(** ** Missing elements *)

Lemma dispatch_quiet (e : Event) (s : State) :
  prev_listeners s = 0%nat -> next_listeners s = 0%nat ->
  keydown_listeners s = 0%nat -> intervals s = [] ->
  (forall ind, indicatorsEl s = Some ind ->
               Forall (fun el => goes_to el = None) ind) ->
  dispatch e s = Returned s.
Proof.
  intros Hp Hn Hk Hi Hind. destruct e as [| |n|key|]; cbn [dispatch].
  - rewrite Hp. destruct (prevBtn s) as [[[|]]|]; reflexivity.
  - rewrite Hn. destruct (nextBtn s) as [[[|]]|]; reflexivity.
  - destruct (indicatorsEl s) as [ind|]; [|reflexivity].
    destruct (nth_error ind n) as [el|] eqn:Hnth; [|reflexivity].
    specialize (Hind ind eq_refl). rewrite Forall_forall in Hind.
    now rewrite (Hind el (nth_error_In _ _ Hnth)).
  - now rewrite Hk.
  - now rewrite Hi.
Qed.

(** When one of the four elements is not on the page, [initSlideshow()]
    only warns: it renders nothing, registers no listener and sets no
    interval, and afterwards no click, key or tick changes anything. *)
Theorem slideshow_without_elements (p : Page) (reduced : bool) (es : list Event) :
  page_slideshow p = None \/ page_indicators p = None
  \/ page_prev p = None \/ page_next p = None ->
  (forall ind, page_indicators p = Some ind ->
               Forall (fun el => goes_to el = None) ind) ->
  exists s0,
    initSlideshow (loaded p reduced) = Returned s0
    /\ console s0 = ["Slideshow elements not found"%string]
    /\ slideshowEl s0 = page_slideshow p
    /\ indicatorsEl s0 = page_indicators p
    /\ prev_listeners s0 = 0%nat /\ next_listeners s0 = 0%nat
    /\ keydown_listeners s0 = 0%nat /\ intervals s0 = []
    /\ current s0 = 0
    /\ dispatch_all es s0 = Returned s0.
Proof.
  intros Hmissing Hind.
  assert (Hinit : exists s0,
    initSlideshow (loaded p reduced) = Returned s0
    /\ console s0 = ["Slideshow elements not found"%string]
    /\ slideshowEl s0 = page_slideshow p
    /\ indicatorsEl s0 = page_indicators p
    /\ prev_listeners s0 = 0%nat /\ next_listeners s0 = 0%nat
    /\ keydown_listeners s0 = 0%nat /\ intervals s0 = []
    /\ current s0 = 0).
  { unfold initSlideshow. cbn [document loaded].
    destruct (page_slideshow p), (page_indicators p), (page_prev p), (page_next p);
      cbn; try (eexists; repeat split; reflexivity).
    destruct Hmissing as [H | [H | [H | H]]]; discriminate. }
  destruct Hinit as (s0 & Hrun & Hcons & Hsl & Hi & Hpl & Hnl & Hkl & Hiv & Hcur).
  exists s0. repeat split; try assumption.
  induction es as [|e es IH]; [reflexivity|].
  assert (Hq : dispatch e s0 = Returned s0).
  { apply dispatch_quiet; try assumption. intros ind. rewrite Hi. apply Hind. }
  cbn [dispatch_all]. rewrite Hq. cbn [bind]. exact IH.
Qed.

• **Task directions**
Retype the listing exactly. Leave nothing out.

• **Solution**
(** ** Missing elements *)

Lemma dispatch_quiet (e : Event) (s : State) :
  prev_listeners s = 0%nat -> next_listeners s = 0%nat ->
  keydown_listeners s = 0%nat -> intervals s = [] ->
  (forall ind, indicatorsEl s = Some ind ->
               Forall (fun el => goes_to el = None) ind) ->
  dispatch e s = Returned s.
Proof.
  intros Hp Hn Hk Hi Hind. destruct e as [| |n|key|]; cbn [dispatch].
  - rewrite Hp. destruct (prevBtn s) as [[[|]]|]; reflexivity.
  - rewrite Hn. destruct (nextBtn s) as [[[|]]|]; reflexivity.
  - destruct (indicatorsEl s) as [ind|]; [|reflexivity].
    destruct (nth_error ind n) as [el|] eqn:Hnth; [|reflexivity].
    specialize (Hind ind eq_refl). rewrite Forall_forall in Hind.
    now rewrite (Hind el (nth_error_In _ _ Hnth)).
  - now rewrite Hk.
  - now rewrite Hi.
Qed.

(** When one of the four elements is not on the page, [initSlideshow()]
    only warns: it renders nothing, registers no listener and sets no
    interval, and afterwards no click, key or tick changes anything. *)
Theorem slideshow_without_elements (p : Page) (reduced : bool) (es : list Event) :
  page_slideshow p = None \/ page_indicators p = None
  \/ page_prev p = None \/ page_next p = None ->
  (forall ind, page_indicators p = Some ind ->
               Forall (fun el => goes_to el = None) ind) ->
  exists s0,
    initSlideshow (loaded p reduced) = Returned s0
    /\ console s0 = ["Slideshow elements not found"%string]
    /\ slideshowEl s0 = page_slideshow p
    /\ indicatorsEl s0 = page_indicators p
    /\ prev_listeners s0 = 0%nat /\ next_listeners s0 = 0%nat
    /\ keydown_listeners s0 = 0%nat /\ intervals s0 = []
    /\ current s0 = 0
    /\ dispatch_all es s0 = Returned s0.
Proof.
  intros Hmissing Hind.
  assert (Hinit : exists s0,
    initSlideshow (loaded p reduced) = Returned s0
    /\ console s0 = ["Slideshow elements not found"%string]
    /\ slideshowEl s0 = page_slideshow p
    /\ indicatorsEl s0 = page_indicators p
    /\ prev_listeners s0 = 0%nat /\ next_listeners s0 = 0%nat
    /\ keydown_listeners s0 = 0%nat /\ intervals s0 = []
    /\ current s0 = 0).
  { unfold initSlideshow. cbn [document loaded].
    destruct (page_slideshow p), (page_indicators p), (page_prev p), (page_next p);
      cbn; try (eexists; repeat split; reflexivity).
    destruct Hmissing as [H | [H | [H | H]]]; discriminate. }
  destruct Hinit as (s0 & Hrun & Hcons & Hsl & Hi & Hpl & Hnl & Hkl & Hiv & Hcur).
  exists s0. repeat split; try assumption.
  induction es as [|e es IH]; [reflexivity|].
  assert (Hq : dispatch e s0 = Returned s0).
  { apply dispatch_quiet; try assumption. intros ind. rewrite Hi. apply Hind. }
  cbn [dispatch_all]. rewrite Hq. cbn [bind]. exact IH.
Qed.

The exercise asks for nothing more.